Ich zitiere einige Passagen aus dem Prüfbericht: „Die für die Prüfung … erforderlichen Unterlagen lagen teils ungeordnet oder unvollständig vor“ (S. 4), „auch nach Aufforderung während der Prüfung konnten die Unterlagen nur teilweise vorgelegt werden (ebd.)“, „die Verwaltung hat dafür zu sorgen, dass die Abrechnungsunterlagen prüfbar für die überörtliche Prüfung vorliegen“ (S. 5). „Eine ungeordnete und unvollständige Bauaktenführung wurde bereits im Prüfungsbericht 2015 festgestellt“ (ebd.) – d.h. aber es geht schon seit dem Jahr 2010 so: „Bereits im Prüfungsbericht 2015 wurden fehlende Kalkulationen und Nachtragsvereinbarungen festgestellt“ (S. 22). „Bereits im Prüfungsbericht 2015 wurden die fehlenden Vergabedokumentationen festgestellt“ (S. 16).
Sehr geehrter Herr Mihm, da ist die Frage unabweisbar: Was geht in Ihrem Amt eigentlich vor sich? Verschwinden dort Akten oder werden sie erst gar nicht erstellt? Vorgänge in Ihrem Amt entziehen sich damit der Überprüfbarkeit. Warum?

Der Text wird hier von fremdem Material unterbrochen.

(** * generate_shader_header.py: the Metal shader header generator

    A shallow embedding of [video/out/metal/generate_shader_header.py] and the
    properties of its escaping pass, of the header it composes and of its
    file and exit behaviour.

    Text is modelled as [string] (a sequence of 8-bit characters; a character
    outside ASCII is the sequence of its UTF-8 code units, none of which is
    one of the three characters the script treats specially).  The file
    system, standard output and the exceptions of the interpreter are
    modelled by an explicit world and a small exception monad. *)

From Stdlib Require Import Ascii String ZArith Lia.
From stdpp Require Import base option list strings gmap.

Local Open Scope stdpp_scope.

(** ** Characters and fixed strings of the script *)

Module Chars.
Definition backslash : ascii := "\"%char.
Definition dquote : ascii := "034"%char.
Definition newline : ascii := "010"%char.
Definition carriage_return : ascii := "013"%char.
Definition slash : ascii := "/"%char.
Definition letter_n : ascii := "n"%char.
End Chars.
Import Chars.

(** A string of one character. *)
Definition str1 (c : ascii) : string := String c EmptyString.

Wiederholt sind in der Stellungnahme der Stadt zum vorliegenden Prüfbericht nun Formulierungen wie diese zu lesen: „Die gesetzlichen Bestimmungen werden künftig beachtet“ (S. 10), „Die Anforderungen an Nachtragsangebote sollen künftig berücksichtigt werden“ (S. 22), „künftig wird darauf geachtet, dass … die Leistungen entsprechend der tatsächlich erbrachten Leistung vertragskonform berechnet werden“ (S. 34). Ist das zu fassen: „künftig“ wollen Sie darauf achten, dass nur bezahlt wird, was geleistet wurde? Das verschlägt einem den Atem. Denn in der Vergangenheit war das eben nicht der Fall.
Wirtschaftliche Nachteile nimmt die Stadt auch in Kauf, indem sie jährlich Jahresbauarbeiten mit Rahmenverträgen in Millionenhöhe vergibt. Das ist absolut unüblich und kostet Geld. Aber das eine und das andere Unternehmen freuen sich natürlich darüber. Auch hier heißt es von Seiten der Stadt nur lapidar: „Vorgaben zur Ausschreibung von Rahmen-/Jahresverträgen werden künftig beachtet“(S. 37).
„Künftig“ soll das alles anders werden? Wir können diesem „künftig“ nicht mehr trauen. Denn schon in der Stellungnahme zum letzten und vorletzten Prüfbericht hat die Stadt versichert, sich „künftig“ an die Vorgaben zu halten und hat es nicht getan.
Die GPA hat bei ihrer Prüfung nur Stichproben vorgenommen und konnte wegen fehlender Unterlagen sogar diese nur eingeschränkt prüfen. Die von der GPA aufgedeckten Missstände haben Geld gekostet, viel Geld. Das kann sich unsere Stadt nicht länger leisten. Wir können es uns nicht leisten, dass Bauakten mangelhaft geführt werden, Dokumente verschwinden oder nicht auffindbar sind, rechtliche und gesetzliche Bestimmungen ignoriert werden.
Wir erwarten von der Stadt, dass endlich Konsequenzen gezogen werden. Wir erwarten, dass die von uns schon längst geforderte zentrale Vergabe- und Beschaffungsstelle eingerichtet wird. Wir erwarten, dass die Stadt endlich fristgerecht ihre Jahresrechnungen vorlegt. Und wir erwarten auch, dass die Stadt uns endlich über den ihr schon 2019 zugegangenen allgemeinen Finanzprüfbericht der GPA informiert.
Wir beantragen, dass die dem Baubürgermeister zugeordnete Stabsstelle Controlling* künftig halbjährlich dem Gemeinderat berichtet, ob die Zusagen der Stadt jetzt eingehalten werden.
* Leider wurde unsere gestrige wiederholte Anfrage, ob diese Stabstelle noch existiert, von der Verwaltung nicht beantwortet.